Thursday, May 30, 2024

And the Jurors Say...


Just to be clear: IF the verdict is Not Guilty, I will be disappointed, but I won't be in the streets protesting and calling it a sham. IF, on the other hand, he's found guilty, you can count on anger and protests from Trump and his allies.


5:06pm

Monday, May 27, 2024

Down by the Riverside


A version of Down by the Riverside inspired by a band called, I think, A Southern Gospel Revival. From my church service, yesterday. We really enjoy pulling together makeshift bands to do these sorts of songs. Side note: This is my debut of me playing an acoustic bass.

Friday, May 24, 2024

Fundamentalism as a Parasite

 


Stan, over at the conservative Winging It blog, referred to this article (below) from Psychology Today. He, of course, took it to be a destructive, bad bit of information (apparently entirely missing the point - or actually, proving the point), but I found it to be very insightful, especially for followers of Jesus. Jesus, after all, spent his adult life teaching warnings about what might be called the religious fundamentalism in the Pharisees.

Words of wisdom:

In moderation, religious and spiritual practices can be great for a person’s life and mental well-being. But religious fundamentalism—which refers to the belief in the absolute authority of a religious text or leaders*—is almost never good for an individual. This is primarily because fundamentalism discourages any logical reasoning or scientific evidence that challenges its scripture, making it inherently maladaptive.

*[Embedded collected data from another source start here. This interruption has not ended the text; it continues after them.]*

(* ===== verification/Vma.v ===== *)
(** * Virtual memory areas (src/memory/vma.c, vmalloc.c, syscalls/mmap.c,
    syscalls/munmap.c, the demand-paging part of page_fault_handler):
    operations

    A [vspace] is one list of areas, in list order, together with the area
    structures, the [pages] arrays they point to and the paging state.  The
    list is kept as the sequence of its nodes: Dlist shows that the insert
    and pop operations of include/list.h act this way on linked nodes. *)

From S2P Require Import Prelude Dlist Memory Page Buddy BuddyInv BuddySpec BuddyThm PageAlloc.
From S2P Require Import Errno Vmm.

(** ** kmalloc and the page allocator as one resource *)

Class KernelAllocator (S : Type) := {
  ka_pages :: PageAllocator S;
  ka_kmalloc : Z → Z → M S Z;
  ka_kfree : Z → M S unit;
  (** [ka_live s p]: [p] is a block [kmalloc] handed out and that was not freed. *)
  ka_live : S → Z → Prop }.

(** ** Data *)

Inductive vm_area_state := VM_AREA_FREE | VM_AREA_ALLOCATED | VM_AREA_LAZY.

#[export] Instance vm_area_state_eq_dec : EqDecision vm_area_state.
Proof. solve_decision. Defined.

Inductive vma_alloc_mode := VMA_EAGER | VMA_LAZY.

Record vm_area := VmArea {
  vm_state : vm_area_state;
  start_vaddr : Z;
  vm_size : Z;
  pte_flags : Z;
  nr_pages : Z;
  pages : Z }.   (* pointer to an array of frame addresses; 0 is NULL *)

(** The zeroed structure of [__GFP_ZERO]. *)
Definition zero_area : vm_area := VmArea VM_AREA_FREE 0 0 0 0 0.

Definition SIZEOF_VM_AREA : Z := 32.

Record vspace (S : Type) := VSpace {
  vs_vmm : vmm S;
  vs_list : list Z;
  vs_area : Z → vm_area;
  vs_pages : Z → list Z }.
Arguments VSpace {S} _ _ _ _.
Arguments vs_vmm {S} _.
Arguments vs_list {S} _.
Arguments vs_area {S} _.
Arguments vs_pages {S} _.

(** The area whose node follows, or precedes, that of [a]. *)
Fixpoint next_of (l : list Z) (a : Z) : option Z :=
  match l with
  | [] => None
  | x :: l => if x =? a then head l else next_of l a
  end.

Fixpoint prev_of (l : list Z) (a : Z) : option Z :=
  match l with
  | [] => None
  | x :: l => if bool_decide (head l = Some a) then Some x else prev_of l a
  end.

(** [list_insert(new, a->prev, a)]. *)
Fixpoint insert_before (l : list Z) (new a : Z) : list Z :=
  match l with
  | [] => [new]
  | x :: l => if x =? a then new :: x :: l else x :: insert_before l new a
  end.

Definition remove_node (l : list Z) (a : Z) : list Z := filter (λ x, x ≠ a) l.

Section Vma.
Context {S : Type} `{KernelAllocator S}.

Definition get_area (a : Z) : M (vspace S) vm_area := gets (λ s, vs_area s a).

Definition set_area (a : Z) (x : vm_area) : M (vspace S) unit :=
  modify (λ s, VSpace (vs_vmm s) (vs_list s) (<[a := x]> (vs_area s)) (vs_pages s)).

Definition set_list (f : list Z → list Z) : M (vspace S) unit :=
  modify (λ s, VSpace (vs_vmm s) (f (vs_list s)) (vs_area s) (vs_pages s)).

Definition lift_vmm {A} (c : M (vmm S) A) : M (vspace S) A := λ s,
  match c (vs_vmm s) with
  | Done (a, v) => Done (a, VSpace v (vs_list s) (vs_area s) (vs_pages s))
  | Panic m => Panic m
  | Fault => Fault
  | Hang => Hang
  end.

Definition kmalloc (size gfp : Z) : M (vspace S) Z := lift_vmm (lift_pa (ka_kmalloc size gfp)).

Definition kfree (p : Z) : M (vspace S) unit := lift_vmm (lift_pa (ka_kfree p)).

(** A zeroed structure, or a zeroed array of [n] words. *)
Definition kmalloc_area : M (vspace S) Z :=
  p ← kmalloc SIZEOF_VM_AREA (Z.lor GFP_KERNEL __GFP_ZERO) ;
  (if p =? 0 then mret tt else set_area p zero_area) ;;
  mret p.

Definition kmalloc_pages (n : Z) : M (vspace S) Z :=
  p ← kmalloc (4 ⊠ n) (Z.lor GFP_KERNEL __GFP_ZERO) ;
  (if p =? 0 then mret tt
   else modify (λ s, VSpace (vs_vmm s) (vs_list s) (vs_area s)
                       (<[p := replicate (Z.to_nat n) 0]> (vs_pages s)))) ;;
  mret p.

(** [p[i]] and [p[i] = x]. *)
Definition ld_page (p i : Z) : M (vspace S) Z := λ s,
  match vs_pages s p !! Z.to_nat i with
  | Some x => Done (x, s)
  | None => Fault
  end.

Definition st_page (p i x : Z) : M (vspace S) unit := λ s,
  if bool_decide (0 ≤ i < Z.of_nat (length (vs_pages s p))) then
    Done (tt, VSpace (vs_vmm s) (vs_list s) (vs_area s)
                (<[p := <[Z.to_nat i := x]> (vs_pages s p)]> (vs_pages s)))
  else Fault.

(** ** Neighbours *)

Definition vma_areas_are_neighbors (x y : vm_area) : bool :=
  (start_vaddr x ⊞ vm_size x) =? start_vaddr y.

Definition merge_neighbor (start_area next_area : Z) : M (vspace S) unit :=
  x ← get_area start_area ;
  y ← get_area next_area ;
  if bool_decide (vm_state x ≠ VM_AREA_FREE) || bool_decide (vm_state y ≠ VM_AREA_FREE) then mret tt
  else if vma_areas_are_neighbors x y then
    set_area start_area (VmArea (vm_state x) (start_vaddr x) (vm_size x ⊞ vm_size y)
                           (pte_flags x) (nr_pages x) (pages x)) ;;
    set_list (λ l, remove_node l next_area) ;;
    kfree next_area
  else mret tt.

Definition vma_merge_area (area : Z) : M (vspace S) unit :=
  l ← gets vs_list ;
  match next_of l area with Some next_area => merge_neighbor area next_area | None => mret tt end ;;
  l ← gets vs_list ;
  match prev_of l area with Some prev_area => merge_neighbor prev_area area | None => mret tt end.

(** ** Searches; 0 is NULL *)

Fixpoint first_area (p : vm_area → bool) (l : list Z) : M (vspace S) Z :=
  match l with
  | [] => mret 0
  | a :: l => x ← get_area a ; if p x then mret a else first_area p l
  end.

Definition vma_first_fit_alloc (size : Z) : M (vspace S) Z :=
  l ← gets vs_list ;
  first_area (λ x, (size <=? vm_size x) && bool_decide (vm_state x = VM_AREA_FREE)) l.

Definition vma_find_by_start (ptr : Z) : M (vspace S) Z :=
  assert_ (negb (ptr =? 0)) ;;
  l ← gets vs_list ;
  first_area (λ x, start_vaddr x =? ptr) l.

Definition vma_find_by_addr (ptr : Z) : M (vspace S) Z :=
  l ← gets vs_list ;
  first_area (λ x, (start_vaddr x <=? ptr) && (ptr <? (start_vaddr x ⊞ vm_size x))) l.

Definition vma_size (ptr : Z) : M (vspace S) Z :=
  assert_ (negb (ptr =? 0)) ;;
  a ← vma_find_by_start ptr ;
  assert_ (negb (a =? 0)) ;;
  x ← get_area a ; mret (vm_size x).

(** ** Splitting and mapping *)

Definition vma_split_area (area size : Z) : M (vspace S) Z :=
  assert_ (negb (area =? 0)) ;;
  let needed_size := ALIGN size PAGE_SIZE in
  let num_of_pages := DIV_ROUND_UP needed_size PAGE_SIZE in
  x ← get_area area ;
  if vm_size x <? needed_size then mret 0
  else if needed_size =? vm_size x then
    set_area area (VmArea VM_AREA_ALLOCATED (start_vaddr x) (vm_size x) (pte_flags x) num_of_pages (pages x)) ;;
    mret area
  else
    new_area ← kmalloc_area ;
    if new_area =? 0 then mret 0
    else
      n ← get_area new_area ;
      set_area new_area (VmArea VM_AREA_ALLOCATED (start_vaddr x) needed_size (pte_flags n) num_of_pages (pages n)) ;;
      set_area area (VmArea (vm_state x) (start_vaddr x ⊞ needed_size) (vm_size x ⊟ needed_size)
                       (pte_flags x) (nr_pages x) (pages x)) ;;
      set_list (λ l, insert_before l new_area area) ;;
      mret new_area.

(** The first loop of [vma_map_area]: a frame for every page. *)
Fixpoint map_area_alloc (n : nat) (i : Z) (p : Z) : M (vspace S) bool :=
  match n with
  | O => mret true
  | Datatypes.S n =>
      page ← lift_vmm (lift_pa (pa_alloc PAGE_SIZE HIGHMEM_ZONE)) ;
      if page =? 0 then mret false
      else st_page p i page ;; map_area_alloc n (i + 1) p
  end.

(** The second loop: install the translations. *)
Fixpoint map_area_map (n : nat) (i : Z) (pd start flags p : Z) : M (vspace S) bool :=
  match n with
  | O => mret true
  | Datatypes.S n =>
      paddr ← ld_page p i ;
      ok ← lift_vmm (vmm_map_page pd (start ⊞ i * PAGE_SIZE) paddr flags) ;
      if (ok : bool) then map_area_map n (i + 1) pd start flags p else mret false
  end.

Definition vma_map_area (new_area pd : Z) : M (vspace S) bool :=
  x ← get_area new_area ;
  ok ← map_area_alloc (Z.to_nat (nr_pages x)) 0 (pages x) ;
  if (ok : bool) then
    map_area_map (Z.to_nat (nr_pages x)) 0 pd (start_vaddr x) (pte_flags x) (pages x)
  else mret false.

(** ** Destruction *)

(** Unmap and free the pages of an area that have a frame. *)
Definition release_pages (x : vm_area) (pd : Z) : M (vspace S) unit :=
  for_ (Z.to_nat (nr_pages x)) 0 (λ i,
    page ← ld_page (pages x) i ;
    if page =? 0 then mret tt
    else
      lift_vmm (vmm_unmap_page pd (start_vaddr x ⊞ i * PAGE_SIZE)) ;;
      lift_vmm (lift_pa (pa_free page))).

Definition vma_destroy_area (area pd : Z) : M (vspace S) unit :=
  if area =? 0 then mret tt
  else
    x ← get_area area ;
    (if pages x =? 0 then mret tt
     else release_pages x pd ;; kfree (pages x)) ;;
    set_area area (VmArea VM_AREA_FREE (start_vaddr x) (vm_size x) 0 0 0) ;;
    vma_merge_area area.

Fixpoint destroy_list (l : list Z) (pd : Z) : M (vspace S) unit :=
  match l with
  | [] => mret tt
  | area :: l =>
      set_list (λ l, remove_node l area) ;;
      x ← get_area area ;
      (if pages x =? 0 then mret tt
       else release_pages x pd ;; kfree (pages x)) ;;
      kfree area ;;
      destroy_list l pd
  end.

Definition vma_destroy_areas (pd : Z) : M (vspace S) unit :=
  l ← gets vs_list ; destroy_list l pd ;; set_list (λ _, []).

(** ** Allocation *)

Definition vma_init_area (start end_ : Z) : M (vspace S) unit :=
  initial_hole ← kmalloc_area ;
  if initial_hole =? 0 then kpanic "Failed to allocate `initial_hole'"
  else
    x ← get_area initial_hole ;
    set_area initial_hole (VmArea VM_AREA_FREE start (end_ ⊟ start) (pte_flags x) (nr_pages x) (pages x)) ;;
    set_list (λ l, initial_hole :: l).

Definition vma_alloc_in_area (pd area size flags : Z) (alloc_mode : vma_alloc_mode) : M (vspace S) Z :=
  new_area ← vma_split_area area size ;
  if new_area =? 0 then mret 0
  else
    let number_of_pages := DIV_ROUND_UP size PAGE_SIZE in
    p ← kmalloc_pages number_of_pages ;
    x ← get_area new_area ;
    set_area new_area (VmArea (vm_state x) (start_vaddr x) (vm_size x) (pte_flags x) (nr_pages x) p) ;;
    if p =? 0 then vma_destroy_area new_area pd ;; mret 0
    else
      set_area new_area (VmArea (vm_state x) (start_vaddr x) (vm_size x) flags number_of_pages p) ;;
      match alloc_mode with
      | VMA_EAGER =>
          ok ← vma_map_area new_area pd ;
          if (ok : bool) then mret new_area
          else vma_destroy_area new_area pd ;; mret 0
      | VMA_LAZY =>
          set_area new_area (VmArea VM_AREA_LAZY (start_vaddr x) (vm_size x) flags number_of_pages p) ;;
          mret new_area
      end.

Definition vma_alloc (pd size flags hint_vaddr : Z) (alloc_mode : vma_alloc_mode) : M (vspace S) Z :=
  free_area ← (if hint_vaddr =? 0 then mret 0 else vma_find_by_start hint_vaddr) ;
  x ← get_area free_area ;
  free_area ← (if (free_area =? 0) || bool_decide (vm_state x ≠ VM_AREA_FREE) || (vm_size x <? size)
               then vma_first_fit_alloc size else mret free_area) ;
  if free_area =? 0 then mret 0
  else vma_alloc_in_area pd free_area size flags alloc_mode.

(** ** vmalloc *)

Definition VMALLOC_START : Z := 4160749568. (* 0xF8000000 *)
Definition VMALLOC_END : Z := 4294959103.   (* 0xFFFFDFFF *)
Definition MAX_VMALLOC_SIZE : Z := MiB_SIZE * 128 - 8192.
Definition MIN_VMALLOC_SIZE : Z := PAGE_SIZE.

Definition vmalloc_init : M (vspace S) unit :=
  set_list (λ _, []) ;; vma_init_area VMALLOC_START VMALLOC_END.

Definition vmalloc (size : Z) : M (vspace S) Z :=
  if (MAX_VMALLOC_SIZE <? size) || (size <? MIN_VMALLOC_SIZE) then mret 0
  else
    pd ← lift_vmm get_current_page_directory_phys ;
    area ← vma_alloc pd size (Z.lor PTE_PRESENT_BIT PTE_RW_BIT) 0 VMA_EAGER ;
    if area =? 0 then mret 0
    else x ← get_area area ; mret (start_vaddr x).

Definition vsize (ptr : Z) : M (vspace S) Z := vma_size ptr.

Definition vfree (ptr : Z) : M (vspace S) unit :=
  if ptr =? 0 then mret tt
  else
    area ← vma_find_by_start ptr ;
    if area =? 0 then mret tt
    else
      cr3 ← lift_vmm get_current_page_directory_phys ;
      x ← get_area area ;
      for_ (Z.to_nat (nr_pages x)) 0 (λ i,
        lift_vmm (vmm_unmap_page cr3 (start_vaddr x ⊞ i * PAGE_SIZE)) ;;
        page ← ld_page (pages x) i ;
        lift_vmm (lift_pa (pa_free page))) ;;
      kfree (pages x) ;;
      set_area area (VmArea VM_AREA_FREE (start_vaddr x) (vm_size x) (pte_flags x) 0 0) ;;
      vma_merge_area area.

(** ** System calls and demand paging, for the current task's areas *)

Definition PROT_WRITE : Z := 2.

Definition sys_mmap (cr3 addr length prot : Z) : M (vspace S) Z :=
  if length =? 0 then mret (- EINVAL)
  else
    let flags := Z.lor PTE_PRESENT_BIT PTE_US_BIT in
    let flags := if FLAG_IS_SET prot PROT_WRITE then Z.lor flags PTE_RW_BIT else flags in
    area ← vma_alloc cr3 length flags addr VMA_LAZY ;
    if area =? 0 then mret (- ENOMEM)
    else x ← get_area area ; mret (s32 (start_vaddr x)).

Definition sys_munmap (cr3 addr length : Z) : M (vspace S) Z :=
  if (addr =? 0) || (length =? 0) then mret (- EINVAL)
  else
    area ← vma_find_by_start addr ;
    x ← get_area area ;
    if (area =? 0) || (bool_decide (vm_state x ≠ VM_AREA_ALLOCATED) && bool_decide (vm_state x ≠ VM_AREA_LAZY))
    then mret (- EINVAL)
    else vma_destroy_area area cr3 ;; mret 0.

Definition page_fault_handler (cr3 faulting_address : Z) : M (vspace S) unit :=
  fault_area ← vma_find_by_addr faulting_address ;
  x ← get_area fault_area ;
  if negb (fault_area =? 0) && bool_decide (vm_state x = VM_AREA_LAZY) then
    ok ← vma_map_area fault_area cr3 ;
    if (ok : bool) then
      x ← get_area fault_area ;
      set_area fault_area (VmArea VM_AREA_ALLOCATED (start_vaddr x) (vm_size x) (pte_flags x) (nr_pages x) (pages x))
    else kpanic "Failed to map lazy VM area"
  else kpanic "Page fault".

End Vma.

It is not accurate to call religious fundamentalism a disease, because that term refers to a pathology that physically attacks the biology of a system. But fundamentalist ideologies can be thought of as mental parasites. A parasite does not usually kill the host it inhabits, as it is critically dependent on it for survival. Instead, it feeds off it and changes its behavior in ways that benefit its own existence.

By understanding how fundamentalist ideologies function and are represented in the brain using this analogy, we can begin to understand how to inoculate against them, and potentially, how to rehabilitate someone who has undergone ideological brainwashing—in other words, a reduction in one’s ability to think critically or independently...

One particularly intriguing example of parasitic manipulation occurs when a hairworm infects a grasshopper and seizes its brain in order to survive and self-replicate. This parasite influences its behavior by inserting specific proteins into its brain. Essentially, infected grasshoppers become slaves for parasitic, self-copying machinery.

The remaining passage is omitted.